INFORMATION GIVEN:
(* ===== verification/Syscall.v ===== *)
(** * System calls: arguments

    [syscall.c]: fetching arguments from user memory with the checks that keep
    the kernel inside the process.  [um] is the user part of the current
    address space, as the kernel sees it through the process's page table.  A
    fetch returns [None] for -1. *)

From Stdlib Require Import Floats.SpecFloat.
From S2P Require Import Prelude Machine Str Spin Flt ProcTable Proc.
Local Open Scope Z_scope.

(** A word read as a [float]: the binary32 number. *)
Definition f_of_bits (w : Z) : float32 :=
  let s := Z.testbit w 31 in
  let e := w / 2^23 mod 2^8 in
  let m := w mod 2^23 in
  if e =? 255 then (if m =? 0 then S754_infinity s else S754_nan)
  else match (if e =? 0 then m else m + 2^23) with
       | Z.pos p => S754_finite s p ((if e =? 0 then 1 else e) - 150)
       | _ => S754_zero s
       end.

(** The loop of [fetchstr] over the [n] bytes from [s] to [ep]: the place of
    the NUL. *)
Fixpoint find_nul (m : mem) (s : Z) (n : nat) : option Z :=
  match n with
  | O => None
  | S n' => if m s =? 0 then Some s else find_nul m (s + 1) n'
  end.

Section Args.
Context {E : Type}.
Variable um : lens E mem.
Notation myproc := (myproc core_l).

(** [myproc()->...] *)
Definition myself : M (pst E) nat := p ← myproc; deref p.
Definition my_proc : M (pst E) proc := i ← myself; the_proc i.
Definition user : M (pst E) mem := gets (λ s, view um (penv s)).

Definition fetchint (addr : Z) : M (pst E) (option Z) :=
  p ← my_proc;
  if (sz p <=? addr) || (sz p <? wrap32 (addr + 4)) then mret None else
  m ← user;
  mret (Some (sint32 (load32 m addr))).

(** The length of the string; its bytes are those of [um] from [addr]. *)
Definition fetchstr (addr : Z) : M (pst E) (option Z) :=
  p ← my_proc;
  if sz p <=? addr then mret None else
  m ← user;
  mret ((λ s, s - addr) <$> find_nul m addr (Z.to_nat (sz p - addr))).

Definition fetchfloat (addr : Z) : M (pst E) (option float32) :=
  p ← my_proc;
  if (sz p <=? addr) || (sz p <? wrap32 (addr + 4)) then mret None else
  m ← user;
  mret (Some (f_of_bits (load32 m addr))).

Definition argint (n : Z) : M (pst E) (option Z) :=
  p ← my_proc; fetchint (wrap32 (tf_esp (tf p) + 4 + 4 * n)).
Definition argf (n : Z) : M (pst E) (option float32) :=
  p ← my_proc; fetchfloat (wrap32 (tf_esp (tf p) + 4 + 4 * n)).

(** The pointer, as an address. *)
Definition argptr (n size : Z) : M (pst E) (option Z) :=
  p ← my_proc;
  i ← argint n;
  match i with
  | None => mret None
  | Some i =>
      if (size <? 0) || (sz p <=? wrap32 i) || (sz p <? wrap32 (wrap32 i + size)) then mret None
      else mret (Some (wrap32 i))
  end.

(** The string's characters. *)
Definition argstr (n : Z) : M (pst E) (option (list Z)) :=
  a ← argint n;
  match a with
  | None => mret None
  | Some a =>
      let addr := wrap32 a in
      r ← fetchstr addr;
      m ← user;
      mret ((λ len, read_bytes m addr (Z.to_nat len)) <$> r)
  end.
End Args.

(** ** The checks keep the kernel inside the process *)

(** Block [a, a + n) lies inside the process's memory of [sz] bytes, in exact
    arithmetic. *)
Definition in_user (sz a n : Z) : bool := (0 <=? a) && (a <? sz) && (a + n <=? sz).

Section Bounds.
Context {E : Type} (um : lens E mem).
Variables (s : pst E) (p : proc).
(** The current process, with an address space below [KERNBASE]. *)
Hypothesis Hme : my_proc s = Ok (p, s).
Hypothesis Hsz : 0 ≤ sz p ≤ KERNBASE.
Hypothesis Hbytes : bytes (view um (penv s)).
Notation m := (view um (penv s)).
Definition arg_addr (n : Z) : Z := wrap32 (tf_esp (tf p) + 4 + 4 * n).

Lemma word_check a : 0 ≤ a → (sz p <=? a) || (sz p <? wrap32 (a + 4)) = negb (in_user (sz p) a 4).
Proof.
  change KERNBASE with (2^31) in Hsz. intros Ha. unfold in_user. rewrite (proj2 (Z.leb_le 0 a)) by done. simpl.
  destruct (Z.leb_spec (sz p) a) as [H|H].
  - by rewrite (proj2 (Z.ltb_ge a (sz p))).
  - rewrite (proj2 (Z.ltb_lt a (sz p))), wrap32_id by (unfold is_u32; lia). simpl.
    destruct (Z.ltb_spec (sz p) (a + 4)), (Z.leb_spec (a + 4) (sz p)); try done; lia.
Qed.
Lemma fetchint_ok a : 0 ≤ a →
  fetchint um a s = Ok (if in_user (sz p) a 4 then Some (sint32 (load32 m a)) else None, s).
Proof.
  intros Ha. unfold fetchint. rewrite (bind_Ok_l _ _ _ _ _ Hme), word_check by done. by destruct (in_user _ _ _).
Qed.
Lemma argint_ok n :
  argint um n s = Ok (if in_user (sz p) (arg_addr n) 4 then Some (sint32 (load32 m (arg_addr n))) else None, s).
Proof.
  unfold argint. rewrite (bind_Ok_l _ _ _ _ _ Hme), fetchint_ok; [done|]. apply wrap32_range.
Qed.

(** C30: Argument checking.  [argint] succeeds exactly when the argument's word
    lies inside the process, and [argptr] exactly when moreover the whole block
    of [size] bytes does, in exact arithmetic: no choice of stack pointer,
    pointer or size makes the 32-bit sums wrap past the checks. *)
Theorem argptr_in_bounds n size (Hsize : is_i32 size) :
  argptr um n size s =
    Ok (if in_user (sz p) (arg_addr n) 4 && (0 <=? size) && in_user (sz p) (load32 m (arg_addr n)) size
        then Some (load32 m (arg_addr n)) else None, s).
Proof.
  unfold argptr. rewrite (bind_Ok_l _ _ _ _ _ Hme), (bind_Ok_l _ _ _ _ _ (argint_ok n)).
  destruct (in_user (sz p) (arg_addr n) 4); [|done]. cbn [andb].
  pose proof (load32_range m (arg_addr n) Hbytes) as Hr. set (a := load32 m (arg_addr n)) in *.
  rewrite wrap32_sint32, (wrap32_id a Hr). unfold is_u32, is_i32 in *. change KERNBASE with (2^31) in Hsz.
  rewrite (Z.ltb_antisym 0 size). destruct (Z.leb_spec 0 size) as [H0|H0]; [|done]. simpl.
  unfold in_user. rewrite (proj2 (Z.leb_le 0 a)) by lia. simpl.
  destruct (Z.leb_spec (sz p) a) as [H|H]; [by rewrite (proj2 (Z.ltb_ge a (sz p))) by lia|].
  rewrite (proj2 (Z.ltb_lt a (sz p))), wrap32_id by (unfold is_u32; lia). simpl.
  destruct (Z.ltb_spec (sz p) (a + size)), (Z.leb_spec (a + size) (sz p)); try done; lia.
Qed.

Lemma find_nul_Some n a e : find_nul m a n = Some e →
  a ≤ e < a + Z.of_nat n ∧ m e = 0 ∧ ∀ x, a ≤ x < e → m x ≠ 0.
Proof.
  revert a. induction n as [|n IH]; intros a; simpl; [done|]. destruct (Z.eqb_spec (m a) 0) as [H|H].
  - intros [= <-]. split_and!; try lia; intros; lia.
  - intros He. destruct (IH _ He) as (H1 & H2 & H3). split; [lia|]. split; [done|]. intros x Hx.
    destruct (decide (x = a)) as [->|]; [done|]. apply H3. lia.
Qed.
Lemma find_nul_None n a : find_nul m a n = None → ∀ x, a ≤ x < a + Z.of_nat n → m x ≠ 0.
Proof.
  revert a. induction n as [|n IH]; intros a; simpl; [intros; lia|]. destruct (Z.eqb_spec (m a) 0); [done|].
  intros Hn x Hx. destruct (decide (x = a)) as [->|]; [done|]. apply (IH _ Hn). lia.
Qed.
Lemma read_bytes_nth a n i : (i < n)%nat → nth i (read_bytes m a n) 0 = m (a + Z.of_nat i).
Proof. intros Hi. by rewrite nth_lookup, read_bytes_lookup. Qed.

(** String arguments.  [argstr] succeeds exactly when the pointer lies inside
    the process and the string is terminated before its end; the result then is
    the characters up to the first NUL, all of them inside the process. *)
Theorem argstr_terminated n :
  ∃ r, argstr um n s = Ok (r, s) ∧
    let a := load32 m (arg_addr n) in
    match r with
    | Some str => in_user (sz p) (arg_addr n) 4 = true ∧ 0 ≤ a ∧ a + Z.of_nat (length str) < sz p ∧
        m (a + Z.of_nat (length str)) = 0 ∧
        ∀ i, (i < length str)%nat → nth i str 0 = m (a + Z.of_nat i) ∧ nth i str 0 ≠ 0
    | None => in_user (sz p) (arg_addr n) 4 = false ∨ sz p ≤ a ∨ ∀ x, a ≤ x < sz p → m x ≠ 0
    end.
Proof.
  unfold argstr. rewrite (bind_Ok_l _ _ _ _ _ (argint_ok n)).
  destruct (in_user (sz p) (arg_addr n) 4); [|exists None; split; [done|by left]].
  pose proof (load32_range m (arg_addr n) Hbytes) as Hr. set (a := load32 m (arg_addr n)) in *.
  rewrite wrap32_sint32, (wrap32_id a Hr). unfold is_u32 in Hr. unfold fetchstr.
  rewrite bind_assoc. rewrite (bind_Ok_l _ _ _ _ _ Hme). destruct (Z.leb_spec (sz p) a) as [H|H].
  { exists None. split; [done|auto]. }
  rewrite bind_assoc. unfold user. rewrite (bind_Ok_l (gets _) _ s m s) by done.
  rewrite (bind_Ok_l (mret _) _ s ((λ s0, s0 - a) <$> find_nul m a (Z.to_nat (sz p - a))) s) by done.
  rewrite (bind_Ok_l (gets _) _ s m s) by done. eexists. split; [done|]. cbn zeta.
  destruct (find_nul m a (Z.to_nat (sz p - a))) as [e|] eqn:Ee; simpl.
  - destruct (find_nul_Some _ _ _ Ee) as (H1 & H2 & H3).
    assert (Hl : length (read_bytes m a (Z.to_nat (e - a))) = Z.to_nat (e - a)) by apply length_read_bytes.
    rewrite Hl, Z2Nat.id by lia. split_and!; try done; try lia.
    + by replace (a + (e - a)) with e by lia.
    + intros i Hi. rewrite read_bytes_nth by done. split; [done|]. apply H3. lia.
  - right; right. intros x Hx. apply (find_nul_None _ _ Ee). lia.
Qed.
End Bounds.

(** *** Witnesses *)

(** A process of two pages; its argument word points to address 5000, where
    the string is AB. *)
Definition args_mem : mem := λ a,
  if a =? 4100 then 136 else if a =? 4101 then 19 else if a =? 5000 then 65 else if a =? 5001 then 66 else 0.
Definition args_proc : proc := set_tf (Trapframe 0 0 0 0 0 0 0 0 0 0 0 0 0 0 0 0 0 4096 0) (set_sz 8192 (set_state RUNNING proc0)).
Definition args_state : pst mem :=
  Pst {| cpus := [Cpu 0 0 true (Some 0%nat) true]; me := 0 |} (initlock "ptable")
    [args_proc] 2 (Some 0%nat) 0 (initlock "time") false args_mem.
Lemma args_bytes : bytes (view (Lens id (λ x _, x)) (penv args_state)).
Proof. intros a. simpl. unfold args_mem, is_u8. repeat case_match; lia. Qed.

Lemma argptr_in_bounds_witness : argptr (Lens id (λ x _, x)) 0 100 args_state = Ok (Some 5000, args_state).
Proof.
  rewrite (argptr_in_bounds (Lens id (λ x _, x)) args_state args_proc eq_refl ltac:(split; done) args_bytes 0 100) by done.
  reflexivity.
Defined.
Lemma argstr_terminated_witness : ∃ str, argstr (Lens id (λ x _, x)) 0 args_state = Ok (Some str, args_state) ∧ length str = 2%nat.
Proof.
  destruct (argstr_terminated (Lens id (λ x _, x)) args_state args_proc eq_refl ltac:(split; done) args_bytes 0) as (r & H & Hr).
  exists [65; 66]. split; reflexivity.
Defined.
...
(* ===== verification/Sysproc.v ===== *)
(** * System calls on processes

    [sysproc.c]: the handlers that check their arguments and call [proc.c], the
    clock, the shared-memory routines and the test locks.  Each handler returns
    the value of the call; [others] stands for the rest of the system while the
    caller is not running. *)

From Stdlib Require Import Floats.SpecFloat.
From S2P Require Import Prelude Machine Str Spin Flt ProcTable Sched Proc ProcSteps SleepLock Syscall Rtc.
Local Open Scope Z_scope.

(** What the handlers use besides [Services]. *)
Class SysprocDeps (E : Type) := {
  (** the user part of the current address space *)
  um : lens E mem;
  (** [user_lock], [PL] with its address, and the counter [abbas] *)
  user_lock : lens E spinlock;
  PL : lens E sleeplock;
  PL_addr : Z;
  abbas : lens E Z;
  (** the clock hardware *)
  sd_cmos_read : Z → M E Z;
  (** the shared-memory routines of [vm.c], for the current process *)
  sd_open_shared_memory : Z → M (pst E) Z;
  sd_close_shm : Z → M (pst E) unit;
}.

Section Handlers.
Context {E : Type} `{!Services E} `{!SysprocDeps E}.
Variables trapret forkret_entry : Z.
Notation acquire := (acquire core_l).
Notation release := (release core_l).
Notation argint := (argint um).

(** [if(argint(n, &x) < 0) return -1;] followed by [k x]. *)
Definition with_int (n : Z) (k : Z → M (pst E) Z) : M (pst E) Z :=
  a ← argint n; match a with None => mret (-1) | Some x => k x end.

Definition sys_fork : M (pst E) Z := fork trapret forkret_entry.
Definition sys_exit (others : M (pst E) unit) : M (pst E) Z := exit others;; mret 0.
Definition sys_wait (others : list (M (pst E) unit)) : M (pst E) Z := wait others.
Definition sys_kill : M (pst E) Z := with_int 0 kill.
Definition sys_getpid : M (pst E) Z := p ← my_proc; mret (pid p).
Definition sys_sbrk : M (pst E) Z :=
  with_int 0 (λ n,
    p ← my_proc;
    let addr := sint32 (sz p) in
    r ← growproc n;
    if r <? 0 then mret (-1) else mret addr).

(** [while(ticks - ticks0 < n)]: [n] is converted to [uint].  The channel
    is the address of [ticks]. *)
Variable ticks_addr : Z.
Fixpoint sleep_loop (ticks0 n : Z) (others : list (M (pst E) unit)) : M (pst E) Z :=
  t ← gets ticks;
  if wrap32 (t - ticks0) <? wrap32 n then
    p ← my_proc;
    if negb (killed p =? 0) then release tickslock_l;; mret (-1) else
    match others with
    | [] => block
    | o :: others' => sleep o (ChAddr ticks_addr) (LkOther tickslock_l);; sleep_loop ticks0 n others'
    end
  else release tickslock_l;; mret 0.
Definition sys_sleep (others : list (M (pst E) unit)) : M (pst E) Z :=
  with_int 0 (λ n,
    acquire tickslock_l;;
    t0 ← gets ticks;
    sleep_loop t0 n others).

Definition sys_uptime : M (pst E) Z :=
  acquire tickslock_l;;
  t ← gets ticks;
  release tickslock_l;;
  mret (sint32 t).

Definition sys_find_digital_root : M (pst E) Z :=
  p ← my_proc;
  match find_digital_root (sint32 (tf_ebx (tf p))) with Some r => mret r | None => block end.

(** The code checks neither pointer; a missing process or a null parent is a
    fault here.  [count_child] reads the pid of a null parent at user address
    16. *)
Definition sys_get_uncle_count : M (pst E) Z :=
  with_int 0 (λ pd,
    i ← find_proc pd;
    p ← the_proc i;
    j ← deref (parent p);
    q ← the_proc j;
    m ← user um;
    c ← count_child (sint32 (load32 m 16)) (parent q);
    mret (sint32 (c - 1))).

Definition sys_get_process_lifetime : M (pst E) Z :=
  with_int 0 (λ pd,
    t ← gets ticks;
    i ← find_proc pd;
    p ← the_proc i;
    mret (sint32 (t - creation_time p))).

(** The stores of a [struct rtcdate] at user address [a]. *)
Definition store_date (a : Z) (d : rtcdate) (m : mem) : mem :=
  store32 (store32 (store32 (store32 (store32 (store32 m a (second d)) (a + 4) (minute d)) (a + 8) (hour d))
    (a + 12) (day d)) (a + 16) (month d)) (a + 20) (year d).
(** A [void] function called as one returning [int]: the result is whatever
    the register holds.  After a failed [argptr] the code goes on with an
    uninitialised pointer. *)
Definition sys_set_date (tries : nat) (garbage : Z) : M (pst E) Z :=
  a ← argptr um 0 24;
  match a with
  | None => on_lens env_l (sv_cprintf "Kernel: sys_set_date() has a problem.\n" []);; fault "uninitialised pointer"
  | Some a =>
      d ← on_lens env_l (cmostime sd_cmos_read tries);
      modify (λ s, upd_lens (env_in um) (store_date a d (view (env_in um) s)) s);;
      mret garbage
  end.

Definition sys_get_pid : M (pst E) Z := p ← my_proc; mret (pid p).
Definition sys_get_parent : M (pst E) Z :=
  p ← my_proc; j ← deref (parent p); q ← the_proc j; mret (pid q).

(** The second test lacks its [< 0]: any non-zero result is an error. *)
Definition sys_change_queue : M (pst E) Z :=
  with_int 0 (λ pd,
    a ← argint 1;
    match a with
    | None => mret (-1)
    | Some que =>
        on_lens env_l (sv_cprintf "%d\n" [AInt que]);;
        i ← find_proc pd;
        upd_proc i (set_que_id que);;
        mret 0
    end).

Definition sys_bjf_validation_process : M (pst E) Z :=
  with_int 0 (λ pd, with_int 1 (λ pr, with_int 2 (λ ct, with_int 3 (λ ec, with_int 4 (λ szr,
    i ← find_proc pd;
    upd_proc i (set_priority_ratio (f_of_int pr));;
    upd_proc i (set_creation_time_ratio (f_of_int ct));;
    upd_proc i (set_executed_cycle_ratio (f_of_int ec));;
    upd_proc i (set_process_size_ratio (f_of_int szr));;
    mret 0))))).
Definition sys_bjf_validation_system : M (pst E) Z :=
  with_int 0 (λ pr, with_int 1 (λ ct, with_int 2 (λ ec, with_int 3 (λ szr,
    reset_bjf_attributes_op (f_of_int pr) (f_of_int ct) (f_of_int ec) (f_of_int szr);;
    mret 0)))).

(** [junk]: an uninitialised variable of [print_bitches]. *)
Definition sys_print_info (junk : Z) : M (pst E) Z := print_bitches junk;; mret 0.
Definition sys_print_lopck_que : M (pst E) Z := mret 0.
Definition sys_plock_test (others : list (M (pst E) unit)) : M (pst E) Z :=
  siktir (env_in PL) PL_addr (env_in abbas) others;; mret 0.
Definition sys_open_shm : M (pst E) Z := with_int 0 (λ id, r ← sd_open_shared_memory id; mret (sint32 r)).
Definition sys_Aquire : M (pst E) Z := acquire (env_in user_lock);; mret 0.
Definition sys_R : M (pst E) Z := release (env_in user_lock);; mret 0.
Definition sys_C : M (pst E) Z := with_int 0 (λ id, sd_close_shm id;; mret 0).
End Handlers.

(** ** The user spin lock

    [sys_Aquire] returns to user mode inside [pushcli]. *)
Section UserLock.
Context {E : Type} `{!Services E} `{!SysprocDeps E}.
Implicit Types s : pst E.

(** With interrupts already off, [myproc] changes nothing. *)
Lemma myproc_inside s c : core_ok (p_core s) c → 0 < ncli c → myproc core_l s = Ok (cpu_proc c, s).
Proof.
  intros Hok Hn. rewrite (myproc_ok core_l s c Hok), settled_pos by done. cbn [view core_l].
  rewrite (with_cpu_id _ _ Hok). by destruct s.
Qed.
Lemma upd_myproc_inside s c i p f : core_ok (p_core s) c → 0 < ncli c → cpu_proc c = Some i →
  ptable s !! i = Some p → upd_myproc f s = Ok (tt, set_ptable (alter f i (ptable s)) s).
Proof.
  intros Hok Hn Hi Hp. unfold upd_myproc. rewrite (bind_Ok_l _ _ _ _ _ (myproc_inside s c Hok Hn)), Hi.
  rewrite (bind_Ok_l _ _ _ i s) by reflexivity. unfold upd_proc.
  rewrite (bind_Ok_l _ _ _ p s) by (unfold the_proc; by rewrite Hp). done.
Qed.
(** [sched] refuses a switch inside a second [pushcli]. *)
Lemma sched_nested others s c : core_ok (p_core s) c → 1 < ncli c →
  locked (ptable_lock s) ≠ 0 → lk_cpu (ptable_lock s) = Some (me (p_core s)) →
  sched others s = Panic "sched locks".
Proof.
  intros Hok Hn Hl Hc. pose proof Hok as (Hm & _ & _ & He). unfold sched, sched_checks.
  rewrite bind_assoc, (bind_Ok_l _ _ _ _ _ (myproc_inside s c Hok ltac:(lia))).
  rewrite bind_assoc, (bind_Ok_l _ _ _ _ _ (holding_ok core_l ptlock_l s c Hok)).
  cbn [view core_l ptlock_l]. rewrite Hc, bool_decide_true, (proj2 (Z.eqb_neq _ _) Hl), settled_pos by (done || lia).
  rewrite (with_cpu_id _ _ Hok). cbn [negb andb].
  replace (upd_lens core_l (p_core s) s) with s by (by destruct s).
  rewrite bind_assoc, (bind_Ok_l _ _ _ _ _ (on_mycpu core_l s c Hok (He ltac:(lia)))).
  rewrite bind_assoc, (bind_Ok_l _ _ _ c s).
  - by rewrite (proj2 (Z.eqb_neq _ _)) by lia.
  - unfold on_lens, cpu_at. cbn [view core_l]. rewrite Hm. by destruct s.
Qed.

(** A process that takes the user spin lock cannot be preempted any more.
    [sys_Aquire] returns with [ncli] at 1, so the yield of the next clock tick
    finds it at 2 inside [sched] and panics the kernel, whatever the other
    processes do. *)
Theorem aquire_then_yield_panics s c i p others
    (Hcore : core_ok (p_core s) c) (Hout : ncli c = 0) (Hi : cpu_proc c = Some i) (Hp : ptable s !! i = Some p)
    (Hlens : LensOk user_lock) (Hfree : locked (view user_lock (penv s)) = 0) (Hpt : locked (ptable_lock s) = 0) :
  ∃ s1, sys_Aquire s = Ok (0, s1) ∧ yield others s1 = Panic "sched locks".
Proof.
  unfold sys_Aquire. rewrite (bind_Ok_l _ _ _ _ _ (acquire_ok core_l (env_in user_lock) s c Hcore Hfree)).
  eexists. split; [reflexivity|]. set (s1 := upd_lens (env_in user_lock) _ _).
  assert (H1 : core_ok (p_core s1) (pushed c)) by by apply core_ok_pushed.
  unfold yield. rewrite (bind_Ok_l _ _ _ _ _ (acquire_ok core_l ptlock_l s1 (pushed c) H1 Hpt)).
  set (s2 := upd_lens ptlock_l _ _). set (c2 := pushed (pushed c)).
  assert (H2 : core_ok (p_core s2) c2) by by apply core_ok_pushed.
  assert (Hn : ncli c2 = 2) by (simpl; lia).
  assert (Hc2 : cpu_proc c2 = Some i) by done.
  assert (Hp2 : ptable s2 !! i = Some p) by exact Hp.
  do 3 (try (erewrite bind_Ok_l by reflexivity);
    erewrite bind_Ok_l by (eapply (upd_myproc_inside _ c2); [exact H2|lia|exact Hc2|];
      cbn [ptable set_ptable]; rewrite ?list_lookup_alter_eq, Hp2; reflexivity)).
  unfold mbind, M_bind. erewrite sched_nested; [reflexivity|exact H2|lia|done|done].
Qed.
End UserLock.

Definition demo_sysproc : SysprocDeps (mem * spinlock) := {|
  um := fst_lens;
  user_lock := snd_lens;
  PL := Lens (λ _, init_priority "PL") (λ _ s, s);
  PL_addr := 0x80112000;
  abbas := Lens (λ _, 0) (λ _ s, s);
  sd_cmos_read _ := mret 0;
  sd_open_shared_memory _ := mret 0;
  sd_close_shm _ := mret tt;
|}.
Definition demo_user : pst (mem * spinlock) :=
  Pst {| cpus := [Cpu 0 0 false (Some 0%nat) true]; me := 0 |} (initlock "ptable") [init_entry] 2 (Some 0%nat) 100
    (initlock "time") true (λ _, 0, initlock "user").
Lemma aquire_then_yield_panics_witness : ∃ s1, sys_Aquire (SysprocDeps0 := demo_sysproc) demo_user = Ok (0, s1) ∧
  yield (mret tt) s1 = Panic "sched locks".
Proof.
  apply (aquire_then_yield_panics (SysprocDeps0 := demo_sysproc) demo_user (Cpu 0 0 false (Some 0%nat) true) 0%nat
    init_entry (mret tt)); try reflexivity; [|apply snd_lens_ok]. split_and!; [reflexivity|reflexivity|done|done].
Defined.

INSTRUCTIONS FOR THE TASK:
Taking the line with "(** [junk]: an" as the first and the line with "ptable s !! i = Some p →" as the last, retype that stretch of the data above exactly, with no other lines.

REPLY TO THE EXERCISE:
(** [junk]: an uninitialised variable of [print_bitches]. *)
Definition sys_print_info (junk : Z) : M (pst E) Z := print_bitches junk;; mret 0.
Definition sys_print_lopck_que : M (pst E) Z := mret 0.
Definition sys_plock_test (others : list (M (pst E) unit)) : M (pst E) Z :=
  siktir (env_in PL) PL_addr (env_in abbas) others;; mret 0.
Definition sys_open_shm : M (pst E) Z := with_int 0 (λ id, r ← sd_open_shared_memory id; mret (sint32 r)).
Definition sys_Aquire : M (pst E) Z := acquire (env_in user_lock);; mret 0.
Definition sys_R : M (pst E) Z := release (env_in user_lock);; mret 0.
Definition sys_C : M (pst E) Z := with_int 0 (λ id, sd_close_shm id;; mret 0).
End Handlers.

(** ** The user spin lock

    [sys_Aquire] returns to user mode inside [pushcli]. *)
Section UserLock.
Context {E : Type} `{!Services E} `{!SysprocDeps E}.
Implicit Types s : pst E.

(** With interrupts already off, [myproc] changes nothing. *)
Lemma myproc_inside s c : core_ok (p_core s) c → 0 < ncli c → myproc core_l s = Ok (cpu_proc c, s).
Proof.
  intros Hok Hn. rewrite (myproc_ok core_l s c Hok), settled_pos by done. cbn [view core_l].
  rewrite (with_cpu_id _ _ Hok). by destruct s.
Qed.
Lemma upd_myproc_inside s c i p f : core_ok (p_core s) c → 0 < ncli c → cpu_proc c = Some i →
  ptable s !! i = Some p → upd_myproc f s = Ok (tt, set_ptable (alter f i (ptable s)) s).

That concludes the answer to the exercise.